Supplied data
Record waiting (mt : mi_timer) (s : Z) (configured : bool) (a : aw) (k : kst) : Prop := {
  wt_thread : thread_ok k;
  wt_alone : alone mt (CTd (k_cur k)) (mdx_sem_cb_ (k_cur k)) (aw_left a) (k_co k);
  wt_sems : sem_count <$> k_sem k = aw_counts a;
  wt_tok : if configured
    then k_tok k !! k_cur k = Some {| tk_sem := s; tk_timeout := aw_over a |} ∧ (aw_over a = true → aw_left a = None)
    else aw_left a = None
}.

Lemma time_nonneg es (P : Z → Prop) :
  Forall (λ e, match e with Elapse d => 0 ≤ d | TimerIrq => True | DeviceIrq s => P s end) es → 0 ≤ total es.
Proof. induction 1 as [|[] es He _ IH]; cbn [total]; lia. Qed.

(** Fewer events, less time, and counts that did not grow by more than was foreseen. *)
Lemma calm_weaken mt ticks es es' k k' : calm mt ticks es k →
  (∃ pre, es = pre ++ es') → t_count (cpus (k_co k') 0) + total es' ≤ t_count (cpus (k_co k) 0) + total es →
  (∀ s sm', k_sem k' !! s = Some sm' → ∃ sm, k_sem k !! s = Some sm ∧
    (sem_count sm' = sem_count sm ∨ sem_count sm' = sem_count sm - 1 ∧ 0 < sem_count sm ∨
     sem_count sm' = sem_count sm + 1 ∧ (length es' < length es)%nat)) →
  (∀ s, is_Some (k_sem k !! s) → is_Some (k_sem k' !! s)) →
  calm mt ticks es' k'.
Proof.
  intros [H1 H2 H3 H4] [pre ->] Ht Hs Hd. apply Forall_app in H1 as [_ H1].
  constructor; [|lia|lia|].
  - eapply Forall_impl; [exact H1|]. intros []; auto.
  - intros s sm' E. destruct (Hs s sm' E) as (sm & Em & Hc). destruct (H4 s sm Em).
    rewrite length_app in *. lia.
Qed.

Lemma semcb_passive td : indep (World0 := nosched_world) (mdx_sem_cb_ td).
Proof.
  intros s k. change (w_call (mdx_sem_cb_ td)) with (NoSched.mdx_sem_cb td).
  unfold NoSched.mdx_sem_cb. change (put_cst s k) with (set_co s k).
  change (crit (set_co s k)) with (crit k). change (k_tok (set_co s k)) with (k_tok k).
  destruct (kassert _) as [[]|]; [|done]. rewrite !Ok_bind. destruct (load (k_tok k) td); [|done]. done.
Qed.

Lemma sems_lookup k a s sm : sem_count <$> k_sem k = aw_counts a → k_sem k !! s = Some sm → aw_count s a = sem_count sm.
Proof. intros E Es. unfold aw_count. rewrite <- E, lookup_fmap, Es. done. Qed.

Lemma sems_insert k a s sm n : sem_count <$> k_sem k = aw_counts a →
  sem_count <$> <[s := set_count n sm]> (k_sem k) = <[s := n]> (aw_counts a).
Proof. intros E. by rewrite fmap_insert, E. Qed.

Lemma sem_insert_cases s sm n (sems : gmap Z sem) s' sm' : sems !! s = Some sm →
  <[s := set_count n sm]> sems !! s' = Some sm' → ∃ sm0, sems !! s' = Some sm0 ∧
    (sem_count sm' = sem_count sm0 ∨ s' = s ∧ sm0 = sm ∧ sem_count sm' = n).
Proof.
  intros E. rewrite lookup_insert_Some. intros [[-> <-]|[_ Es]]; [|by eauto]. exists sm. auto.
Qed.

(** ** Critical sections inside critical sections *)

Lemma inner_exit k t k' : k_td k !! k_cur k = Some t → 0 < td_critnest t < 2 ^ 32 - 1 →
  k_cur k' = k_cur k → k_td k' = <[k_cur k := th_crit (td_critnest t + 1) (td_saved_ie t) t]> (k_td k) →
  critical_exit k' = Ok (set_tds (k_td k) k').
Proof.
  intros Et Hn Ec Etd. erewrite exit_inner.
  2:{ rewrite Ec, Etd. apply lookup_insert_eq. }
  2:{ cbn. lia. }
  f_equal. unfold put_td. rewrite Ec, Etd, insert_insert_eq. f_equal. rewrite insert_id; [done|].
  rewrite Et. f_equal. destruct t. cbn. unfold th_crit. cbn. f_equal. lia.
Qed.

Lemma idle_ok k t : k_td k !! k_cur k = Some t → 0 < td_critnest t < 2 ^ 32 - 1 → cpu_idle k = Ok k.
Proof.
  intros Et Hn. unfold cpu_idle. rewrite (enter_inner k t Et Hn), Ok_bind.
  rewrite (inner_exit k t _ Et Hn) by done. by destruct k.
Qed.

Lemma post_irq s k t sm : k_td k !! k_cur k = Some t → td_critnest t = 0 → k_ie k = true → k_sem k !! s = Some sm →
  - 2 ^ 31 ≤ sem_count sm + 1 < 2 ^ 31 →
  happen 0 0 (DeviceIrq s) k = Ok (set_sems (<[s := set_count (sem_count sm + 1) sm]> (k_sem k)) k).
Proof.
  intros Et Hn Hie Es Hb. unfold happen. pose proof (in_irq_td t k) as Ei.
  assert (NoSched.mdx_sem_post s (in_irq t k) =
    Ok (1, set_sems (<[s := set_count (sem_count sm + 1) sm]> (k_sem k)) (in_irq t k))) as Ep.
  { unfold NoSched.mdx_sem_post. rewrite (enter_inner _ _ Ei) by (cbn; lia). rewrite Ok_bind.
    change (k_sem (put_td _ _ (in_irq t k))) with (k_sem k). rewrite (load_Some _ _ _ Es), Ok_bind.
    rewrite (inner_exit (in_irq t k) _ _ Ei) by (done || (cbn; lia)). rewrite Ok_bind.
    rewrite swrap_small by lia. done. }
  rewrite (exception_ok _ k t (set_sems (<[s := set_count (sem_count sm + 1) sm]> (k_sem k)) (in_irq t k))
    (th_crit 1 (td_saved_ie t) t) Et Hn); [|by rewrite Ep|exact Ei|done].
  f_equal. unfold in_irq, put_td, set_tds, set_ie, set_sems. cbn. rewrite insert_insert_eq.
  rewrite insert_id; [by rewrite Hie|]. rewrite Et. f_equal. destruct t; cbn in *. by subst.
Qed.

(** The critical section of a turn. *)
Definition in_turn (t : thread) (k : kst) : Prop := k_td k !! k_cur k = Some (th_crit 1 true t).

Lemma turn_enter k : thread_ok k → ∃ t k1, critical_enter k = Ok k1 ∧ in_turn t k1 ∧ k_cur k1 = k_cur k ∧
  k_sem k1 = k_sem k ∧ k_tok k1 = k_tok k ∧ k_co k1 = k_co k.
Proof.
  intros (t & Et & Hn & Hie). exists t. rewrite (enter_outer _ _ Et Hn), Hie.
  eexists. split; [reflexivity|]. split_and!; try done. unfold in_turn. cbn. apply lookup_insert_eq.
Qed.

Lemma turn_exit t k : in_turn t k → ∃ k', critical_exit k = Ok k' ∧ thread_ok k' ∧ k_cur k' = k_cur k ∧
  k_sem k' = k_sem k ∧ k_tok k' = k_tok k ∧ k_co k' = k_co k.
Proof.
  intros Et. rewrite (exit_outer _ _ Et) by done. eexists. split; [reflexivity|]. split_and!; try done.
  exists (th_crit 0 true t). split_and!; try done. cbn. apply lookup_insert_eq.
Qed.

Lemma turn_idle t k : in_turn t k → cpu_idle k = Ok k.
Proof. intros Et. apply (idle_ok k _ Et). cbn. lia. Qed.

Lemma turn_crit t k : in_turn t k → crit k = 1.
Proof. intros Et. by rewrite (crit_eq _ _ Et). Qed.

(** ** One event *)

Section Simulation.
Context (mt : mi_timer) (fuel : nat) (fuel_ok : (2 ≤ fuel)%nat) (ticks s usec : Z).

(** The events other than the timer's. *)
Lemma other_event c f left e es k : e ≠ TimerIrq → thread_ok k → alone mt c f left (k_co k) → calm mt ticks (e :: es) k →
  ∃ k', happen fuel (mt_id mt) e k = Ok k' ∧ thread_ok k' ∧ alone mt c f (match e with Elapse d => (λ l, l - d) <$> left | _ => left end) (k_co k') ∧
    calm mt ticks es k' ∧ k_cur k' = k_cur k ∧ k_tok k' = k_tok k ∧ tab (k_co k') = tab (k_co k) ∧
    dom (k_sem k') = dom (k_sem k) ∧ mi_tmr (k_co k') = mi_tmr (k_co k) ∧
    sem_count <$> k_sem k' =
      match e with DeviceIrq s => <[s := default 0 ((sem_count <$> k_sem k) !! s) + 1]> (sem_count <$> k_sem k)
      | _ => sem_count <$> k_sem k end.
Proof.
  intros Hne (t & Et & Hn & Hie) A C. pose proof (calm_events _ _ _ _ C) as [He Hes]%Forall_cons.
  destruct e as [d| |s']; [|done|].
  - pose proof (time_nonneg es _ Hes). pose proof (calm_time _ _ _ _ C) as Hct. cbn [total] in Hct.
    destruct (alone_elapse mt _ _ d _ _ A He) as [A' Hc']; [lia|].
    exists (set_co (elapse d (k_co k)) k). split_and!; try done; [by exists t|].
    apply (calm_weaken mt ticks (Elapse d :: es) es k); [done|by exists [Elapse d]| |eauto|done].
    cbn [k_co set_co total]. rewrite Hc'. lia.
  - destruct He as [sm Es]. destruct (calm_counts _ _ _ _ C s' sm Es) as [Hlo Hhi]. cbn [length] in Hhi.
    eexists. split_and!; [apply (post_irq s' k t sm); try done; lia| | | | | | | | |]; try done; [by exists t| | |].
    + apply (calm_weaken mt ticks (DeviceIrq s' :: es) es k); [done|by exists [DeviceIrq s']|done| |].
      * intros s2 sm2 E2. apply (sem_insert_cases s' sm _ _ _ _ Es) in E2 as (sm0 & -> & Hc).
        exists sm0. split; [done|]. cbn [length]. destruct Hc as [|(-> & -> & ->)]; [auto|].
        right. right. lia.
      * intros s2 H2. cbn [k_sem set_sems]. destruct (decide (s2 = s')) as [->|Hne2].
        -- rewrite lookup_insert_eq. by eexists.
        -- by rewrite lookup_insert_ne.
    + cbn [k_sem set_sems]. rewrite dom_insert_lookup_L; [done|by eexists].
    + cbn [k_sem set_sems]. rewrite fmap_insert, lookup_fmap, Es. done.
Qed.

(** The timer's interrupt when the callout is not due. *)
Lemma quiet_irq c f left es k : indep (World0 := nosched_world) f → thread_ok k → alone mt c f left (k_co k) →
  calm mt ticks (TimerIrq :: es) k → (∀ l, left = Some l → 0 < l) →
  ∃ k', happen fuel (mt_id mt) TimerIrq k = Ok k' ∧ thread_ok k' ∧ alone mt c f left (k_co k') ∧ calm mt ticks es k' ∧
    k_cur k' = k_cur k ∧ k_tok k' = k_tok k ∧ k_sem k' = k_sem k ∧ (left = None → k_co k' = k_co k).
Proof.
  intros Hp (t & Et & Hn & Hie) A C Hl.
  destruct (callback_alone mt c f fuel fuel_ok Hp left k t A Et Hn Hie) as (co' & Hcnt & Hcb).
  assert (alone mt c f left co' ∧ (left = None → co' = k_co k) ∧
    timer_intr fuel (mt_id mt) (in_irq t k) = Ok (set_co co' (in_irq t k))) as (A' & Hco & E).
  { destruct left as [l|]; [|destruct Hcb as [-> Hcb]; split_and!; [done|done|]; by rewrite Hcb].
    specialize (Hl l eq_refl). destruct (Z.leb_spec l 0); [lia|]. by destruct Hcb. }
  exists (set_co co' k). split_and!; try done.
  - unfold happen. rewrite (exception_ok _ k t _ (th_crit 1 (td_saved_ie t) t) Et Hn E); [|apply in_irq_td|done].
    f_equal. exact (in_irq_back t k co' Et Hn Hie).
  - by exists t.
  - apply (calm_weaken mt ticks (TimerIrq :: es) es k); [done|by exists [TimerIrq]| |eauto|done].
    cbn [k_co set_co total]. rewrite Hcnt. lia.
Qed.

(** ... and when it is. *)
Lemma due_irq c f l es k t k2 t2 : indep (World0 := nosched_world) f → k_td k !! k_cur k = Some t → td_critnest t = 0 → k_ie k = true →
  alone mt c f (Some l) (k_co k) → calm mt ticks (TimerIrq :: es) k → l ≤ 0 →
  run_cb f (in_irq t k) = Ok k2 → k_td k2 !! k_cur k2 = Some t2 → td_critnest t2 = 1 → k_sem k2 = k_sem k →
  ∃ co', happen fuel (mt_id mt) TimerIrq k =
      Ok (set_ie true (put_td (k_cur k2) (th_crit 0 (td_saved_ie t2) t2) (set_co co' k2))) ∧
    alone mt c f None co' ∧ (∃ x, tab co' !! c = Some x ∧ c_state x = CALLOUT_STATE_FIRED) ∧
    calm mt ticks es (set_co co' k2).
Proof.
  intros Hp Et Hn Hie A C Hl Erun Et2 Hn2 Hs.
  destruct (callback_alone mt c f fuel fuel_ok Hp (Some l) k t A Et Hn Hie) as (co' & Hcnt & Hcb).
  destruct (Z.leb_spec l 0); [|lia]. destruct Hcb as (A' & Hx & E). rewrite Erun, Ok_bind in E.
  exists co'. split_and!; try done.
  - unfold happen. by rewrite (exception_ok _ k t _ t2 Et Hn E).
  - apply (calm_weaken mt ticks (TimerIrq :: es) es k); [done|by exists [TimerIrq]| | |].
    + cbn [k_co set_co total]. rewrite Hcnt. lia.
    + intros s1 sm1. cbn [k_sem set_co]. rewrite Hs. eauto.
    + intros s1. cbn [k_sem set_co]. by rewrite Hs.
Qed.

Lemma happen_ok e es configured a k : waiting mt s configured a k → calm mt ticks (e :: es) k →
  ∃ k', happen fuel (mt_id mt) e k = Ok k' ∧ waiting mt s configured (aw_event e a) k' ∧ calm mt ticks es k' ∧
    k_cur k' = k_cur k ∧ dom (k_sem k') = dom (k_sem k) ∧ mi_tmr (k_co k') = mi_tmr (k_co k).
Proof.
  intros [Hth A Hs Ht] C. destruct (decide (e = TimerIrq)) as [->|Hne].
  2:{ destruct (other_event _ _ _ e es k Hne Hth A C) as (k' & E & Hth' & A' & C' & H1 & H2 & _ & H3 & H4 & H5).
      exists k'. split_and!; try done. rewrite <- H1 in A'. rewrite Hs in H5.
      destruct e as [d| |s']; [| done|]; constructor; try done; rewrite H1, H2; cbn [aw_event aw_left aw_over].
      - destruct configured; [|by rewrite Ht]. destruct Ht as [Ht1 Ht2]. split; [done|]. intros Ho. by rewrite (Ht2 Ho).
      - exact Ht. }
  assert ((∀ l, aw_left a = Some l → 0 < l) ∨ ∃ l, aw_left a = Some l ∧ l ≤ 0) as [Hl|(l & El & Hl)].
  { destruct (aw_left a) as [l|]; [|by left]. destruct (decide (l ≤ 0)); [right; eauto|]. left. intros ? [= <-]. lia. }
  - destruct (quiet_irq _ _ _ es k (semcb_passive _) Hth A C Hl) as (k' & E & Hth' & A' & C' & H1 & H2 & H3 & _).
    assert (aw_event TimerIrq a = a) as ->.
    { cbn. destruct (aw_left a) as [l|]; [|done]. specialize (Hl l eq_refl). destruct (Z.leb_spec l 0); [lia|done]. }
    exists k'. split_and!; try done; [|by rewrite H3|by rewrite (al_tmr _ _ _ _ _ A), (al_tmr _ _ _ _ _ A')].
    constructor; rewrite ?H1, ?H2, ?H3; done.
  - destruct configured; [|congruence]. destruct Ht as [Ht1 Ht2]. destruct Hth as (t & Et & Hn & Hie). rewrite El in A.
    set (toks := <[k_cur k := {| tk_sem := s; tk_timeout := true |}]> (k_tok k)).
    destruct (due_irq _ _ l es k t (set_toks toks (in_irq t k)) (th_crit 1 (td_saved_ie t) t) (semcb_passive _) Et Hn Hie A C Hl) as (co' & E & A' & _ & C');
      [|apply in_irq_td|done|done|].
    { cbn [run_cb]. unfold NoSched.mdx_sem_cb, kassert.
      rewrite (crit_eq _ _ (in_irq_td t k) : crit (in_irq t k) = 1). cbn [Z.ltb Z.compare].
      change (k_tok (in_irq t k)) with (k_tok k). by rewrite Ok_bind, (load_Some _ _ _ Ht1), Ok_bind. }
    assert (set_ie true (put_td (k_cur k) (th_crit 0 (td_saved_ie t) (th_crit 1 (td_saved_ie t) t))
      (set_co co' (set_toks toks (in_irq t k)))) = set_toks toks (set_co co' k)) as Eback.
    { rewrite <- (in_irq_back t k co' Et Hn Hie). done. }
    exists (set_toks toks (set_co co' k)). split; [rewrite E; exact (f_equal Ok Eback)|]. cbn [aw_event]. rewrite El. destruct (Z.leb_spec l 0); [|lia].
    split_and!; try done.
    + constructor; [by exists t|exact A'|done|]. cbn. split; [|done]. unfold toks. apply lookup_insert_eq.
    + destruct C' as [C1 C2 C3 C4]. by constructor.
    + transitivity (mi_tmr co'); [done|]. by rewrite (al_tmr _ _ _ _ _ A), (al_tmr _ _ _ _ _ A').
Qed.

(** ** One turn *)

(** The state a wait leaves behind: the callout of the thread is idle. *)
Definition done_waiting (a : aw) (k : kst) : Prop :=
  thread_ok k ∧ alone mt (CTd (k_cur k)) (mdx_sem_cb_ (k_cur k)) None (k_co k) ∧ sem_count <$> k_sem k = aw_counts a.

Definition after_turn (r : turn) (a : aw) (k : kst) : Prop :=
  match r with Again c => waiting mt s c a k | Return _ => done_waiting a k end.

* * *

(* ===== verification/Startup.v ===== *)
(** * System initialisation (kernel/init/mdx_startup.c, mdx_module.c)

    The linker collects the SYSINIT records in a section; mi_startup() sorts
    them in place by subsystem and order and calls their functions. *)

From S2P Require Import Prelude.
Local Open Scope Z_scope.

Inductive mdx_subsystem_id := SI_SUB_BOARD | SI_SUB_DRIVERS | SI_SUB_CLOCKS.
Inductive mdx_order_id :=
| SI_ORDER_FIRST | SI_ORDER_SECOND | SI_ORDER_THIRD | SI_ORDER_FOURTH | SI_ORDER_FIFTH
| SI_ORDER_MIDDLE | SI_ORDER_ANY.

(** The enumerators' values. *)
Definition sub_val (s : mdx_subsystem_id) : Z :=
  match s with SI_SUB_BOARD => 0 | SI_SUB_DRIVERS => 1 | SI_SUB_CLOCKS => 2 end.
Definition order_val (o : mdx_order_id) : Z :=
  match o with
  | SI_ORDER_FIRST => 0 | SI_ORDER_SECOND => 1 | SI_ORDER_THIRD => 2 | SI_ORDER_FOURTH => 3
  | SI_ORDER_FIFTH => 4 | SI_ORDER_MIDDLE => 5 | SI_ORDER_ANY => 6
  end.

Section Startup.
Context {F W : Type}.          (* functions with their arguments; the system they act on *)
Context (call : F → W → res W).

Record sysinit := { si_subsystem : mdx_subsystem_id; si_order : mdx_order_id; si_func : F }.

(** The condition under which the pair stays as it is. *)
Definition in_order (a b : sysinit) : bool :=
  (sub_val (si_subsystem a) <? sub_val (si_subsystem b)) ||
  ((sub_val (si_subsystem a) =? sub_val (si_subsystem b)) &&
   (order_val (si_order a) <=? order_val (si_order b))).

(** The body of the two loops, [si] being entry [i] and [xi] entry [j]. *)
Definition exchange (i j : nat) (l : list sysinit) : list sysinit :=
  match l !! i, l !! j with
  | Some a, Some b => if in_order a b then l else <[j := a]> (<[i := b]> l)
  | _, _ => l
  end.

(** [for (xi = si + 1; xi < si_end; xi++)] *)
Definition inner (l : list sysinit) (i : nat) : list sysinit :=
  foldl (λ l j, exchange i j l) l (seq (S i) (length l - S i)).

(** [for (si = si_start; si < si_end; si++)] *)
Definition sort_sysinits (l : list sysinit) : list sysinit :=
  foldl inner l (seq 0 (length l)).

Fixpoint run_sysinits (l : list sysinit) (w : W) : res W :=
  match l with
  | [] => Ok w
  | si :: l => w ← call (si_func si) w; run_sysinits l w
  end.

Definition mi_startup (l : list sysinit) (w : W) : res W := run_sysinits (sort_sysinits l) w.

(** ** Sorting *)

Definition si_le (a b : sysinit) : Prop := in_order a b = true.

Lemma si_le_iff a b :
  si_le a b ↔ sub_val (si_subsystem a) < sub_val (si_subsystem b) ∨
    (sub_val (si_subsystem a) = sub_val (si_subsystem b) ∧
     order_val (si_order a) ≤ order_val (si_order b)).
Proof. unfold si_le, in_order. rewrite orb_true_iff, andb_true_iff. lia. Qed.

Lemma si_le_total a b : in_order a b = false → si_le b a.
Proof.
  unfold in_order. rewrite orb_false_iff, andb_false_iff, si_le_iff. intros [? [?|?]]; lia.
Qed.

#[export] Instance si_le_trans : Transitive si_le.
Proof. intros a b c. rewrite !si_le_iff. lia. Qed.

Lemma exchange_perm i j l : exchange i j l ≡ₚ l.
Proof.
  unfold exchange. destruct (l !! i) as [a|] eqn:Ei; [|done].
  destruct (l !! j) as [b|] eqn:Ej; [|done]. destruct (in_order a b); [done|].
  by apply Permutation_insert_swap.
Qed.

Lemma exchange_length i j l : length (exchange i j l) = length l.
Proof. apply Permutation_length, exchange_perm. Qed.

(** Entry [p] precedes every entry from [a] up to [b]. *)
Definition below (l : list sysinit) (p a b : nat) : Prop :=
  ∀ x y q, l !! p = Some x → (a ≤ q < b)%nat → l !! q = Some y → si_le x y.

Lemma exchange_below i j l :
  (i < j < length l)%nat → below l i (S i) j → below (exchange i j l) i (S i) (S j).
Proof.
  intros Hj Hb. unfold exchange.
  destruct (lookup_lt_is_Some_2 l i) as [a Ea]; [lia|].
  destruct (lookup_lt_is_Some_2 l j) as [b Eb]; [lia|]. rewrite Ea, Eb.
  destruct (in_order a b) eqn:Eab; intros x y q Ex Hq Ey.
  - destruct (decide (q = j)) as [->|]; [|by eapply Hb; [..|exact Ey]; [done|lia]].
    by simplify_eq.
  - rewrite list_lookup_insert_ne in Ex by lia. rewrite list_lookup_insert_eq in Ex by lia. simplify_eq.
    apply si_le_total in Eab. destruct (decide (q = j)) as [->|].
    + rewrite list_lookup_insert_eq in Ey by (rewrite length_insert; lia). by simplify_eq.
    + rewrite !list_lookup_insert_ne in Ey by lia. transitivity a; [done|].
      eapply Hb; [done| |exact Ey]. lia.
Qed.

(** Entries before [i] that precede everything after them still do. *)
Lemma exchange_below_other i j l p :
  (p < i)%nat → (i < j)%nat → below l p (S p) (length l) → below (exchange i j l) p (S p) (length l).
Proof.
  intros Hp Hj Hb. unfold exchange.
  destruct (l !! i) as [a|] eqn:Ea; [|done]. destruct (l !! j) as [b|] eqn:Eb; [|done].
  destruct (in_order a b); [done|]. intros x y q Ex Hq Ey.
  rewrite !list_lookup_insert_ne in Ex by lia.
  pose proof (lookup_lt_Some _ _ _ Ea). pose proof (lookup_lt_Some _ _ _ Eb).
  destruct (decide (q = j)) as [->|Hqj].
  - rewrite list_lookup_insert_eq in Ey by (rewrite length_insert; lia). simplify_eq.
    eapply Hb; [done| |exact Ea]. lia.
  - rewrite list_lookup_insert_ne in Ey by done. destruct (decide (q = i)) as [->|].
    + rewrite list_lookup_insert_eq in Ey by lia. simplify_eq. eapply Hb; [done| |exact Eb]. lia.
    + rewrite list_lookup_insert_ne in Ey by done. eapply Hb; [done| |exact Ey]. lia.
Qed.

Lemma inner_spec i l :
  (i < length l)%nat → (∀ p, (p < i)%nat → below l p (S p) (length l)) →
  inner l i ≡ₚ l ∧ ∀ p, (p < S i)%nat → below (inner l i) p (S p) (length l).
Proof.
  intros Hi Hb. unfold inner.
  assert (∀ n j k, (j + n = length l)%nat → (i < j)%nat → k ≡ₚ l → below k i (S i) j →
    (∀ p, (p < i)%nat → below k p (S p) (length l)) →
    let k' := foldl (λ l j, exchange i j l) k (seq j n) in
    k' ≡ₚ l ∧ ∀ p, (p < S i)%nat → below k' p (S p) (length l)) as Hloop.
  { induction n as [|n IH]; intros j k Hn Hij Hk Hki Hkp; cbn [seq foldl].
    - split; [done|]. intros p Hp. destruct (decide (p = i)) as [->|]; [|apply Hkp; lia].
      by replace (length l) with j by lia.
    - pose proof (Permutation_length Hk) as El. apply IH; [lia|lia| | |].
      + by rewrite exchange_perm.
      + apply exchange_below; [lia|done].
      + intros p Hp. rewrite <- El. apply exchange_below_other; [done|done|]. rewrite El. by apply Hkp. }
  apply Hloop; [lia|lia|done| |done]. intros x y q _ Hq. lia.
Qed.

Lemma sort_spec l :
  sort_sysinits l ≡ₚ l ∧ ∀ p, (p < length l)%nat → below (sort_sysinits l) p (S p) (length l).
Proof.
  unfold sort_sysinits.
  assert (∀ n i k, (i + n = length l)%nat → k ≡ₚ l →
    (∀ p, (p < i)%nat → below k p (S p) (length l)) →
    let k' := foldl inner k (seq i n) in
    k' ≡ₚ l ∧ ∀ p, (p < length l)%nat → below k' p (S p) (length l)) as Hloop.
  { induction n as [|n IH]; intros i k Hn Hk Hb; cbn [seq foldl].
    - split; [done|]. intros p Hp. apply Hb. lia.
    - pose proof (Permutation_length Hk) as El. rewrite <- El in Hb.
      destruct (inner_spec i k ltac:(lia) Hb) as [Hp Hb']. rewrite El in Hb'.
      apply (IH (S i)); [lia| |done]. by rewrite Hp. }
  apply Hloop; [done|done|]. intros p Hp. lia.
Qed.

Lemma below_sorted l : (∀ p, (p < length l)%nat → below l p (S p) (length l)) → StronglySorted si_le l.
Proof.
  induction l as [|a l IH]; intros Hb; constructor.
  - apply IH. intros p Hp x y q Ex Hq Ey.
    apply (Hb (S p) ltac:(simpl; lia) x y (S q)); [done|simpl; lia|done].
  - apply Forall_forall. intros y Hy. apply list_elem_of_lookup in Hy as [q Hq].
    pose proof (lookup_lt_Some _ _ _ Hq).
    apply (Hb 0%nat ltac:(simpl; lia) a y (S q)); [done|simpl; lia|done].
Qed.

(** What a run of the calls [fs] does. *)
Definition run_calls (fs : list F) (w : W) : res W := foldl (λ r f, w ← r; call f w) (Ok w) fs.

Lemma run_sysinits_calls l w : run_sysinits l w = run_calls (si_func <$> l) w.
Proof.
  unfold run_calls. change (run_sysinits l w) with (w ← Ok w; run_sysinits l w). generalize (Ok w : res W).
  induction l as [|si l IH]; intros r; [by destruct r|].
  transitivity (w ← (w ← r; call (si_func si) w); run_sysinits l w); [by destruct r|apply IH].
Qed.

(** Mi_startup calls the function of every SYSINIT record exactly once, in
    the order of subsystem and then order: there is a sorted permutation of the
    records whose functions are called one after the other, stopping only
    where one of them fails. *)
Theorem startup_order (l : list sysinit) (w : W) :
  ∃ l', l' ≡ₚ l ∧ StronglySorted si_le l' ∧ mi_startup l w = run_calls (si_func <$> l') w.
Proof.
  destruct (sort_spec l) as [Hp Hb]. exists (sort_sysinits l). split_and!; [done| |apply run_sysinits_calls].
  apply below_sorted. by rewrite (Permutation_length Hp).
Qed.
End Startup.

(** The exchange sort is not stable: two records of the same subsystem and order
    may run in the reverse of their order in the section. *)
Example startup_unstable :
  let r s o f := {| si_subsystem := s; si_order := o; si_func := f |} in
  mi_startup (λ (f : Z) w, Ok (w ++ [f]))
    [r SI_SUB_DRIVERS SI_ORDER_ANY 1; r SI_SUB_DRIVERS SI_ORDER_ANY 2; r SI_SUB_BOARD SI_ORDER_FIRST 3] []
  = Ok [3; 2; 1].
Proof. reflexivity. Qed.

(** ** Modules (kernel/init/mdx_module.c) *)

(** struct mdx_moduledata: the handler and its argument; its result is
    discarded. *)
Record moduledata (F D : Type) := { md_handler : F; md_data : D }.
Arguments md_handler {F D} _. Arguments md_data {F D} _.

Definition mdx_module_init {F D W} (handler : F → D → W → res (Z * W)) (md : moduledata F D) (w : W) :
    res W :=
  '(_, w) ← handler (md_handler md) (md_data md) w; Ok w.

Exercise details
In the listing above, transcribe exactly everything from the line containing "Record waiting (mt" down to the line containing "Lemma calm_weaken mt", including both and nothing more.

Expected output
Record waiting (mt : mi_timer) (s : Z) (configured : bool) (a : aw) (k : kst) : Prop := {
  wt_thread : thread_ok k;
  wt_alone : alone mt (CTd (k_cur k)) (mdx_sem_cb_ (k_cur k)) (aw_left a) (k_co k);
  wt_sems : sem_count <$> k_sem k = aw_counts a;
  wt_tok : if configured
    then k_tok k !! k_cur k = Some {| tk_sem := s; tk_timeout := aw_over a |} ∧ (aw_over a = true → aw_left a = None)
    else aw_left a = None
}.

Lemma time_nonneg es (P : Z → Prop) :
  Forall (λ e, match e with Elapse d => 0 ≤ d | TimerIrq => True | DeviceIrq s => P s end) es → 0 ≤ total es.
Proof. induction 1 as [|[] es He _ IH]; cbn [total]; lia. Qed.

(** Fewer events, less time, and counts that did not grow by more than was foreseen. *)
Lemma calm_weaken mt ticks es es' k k' : calm mt ticks es k →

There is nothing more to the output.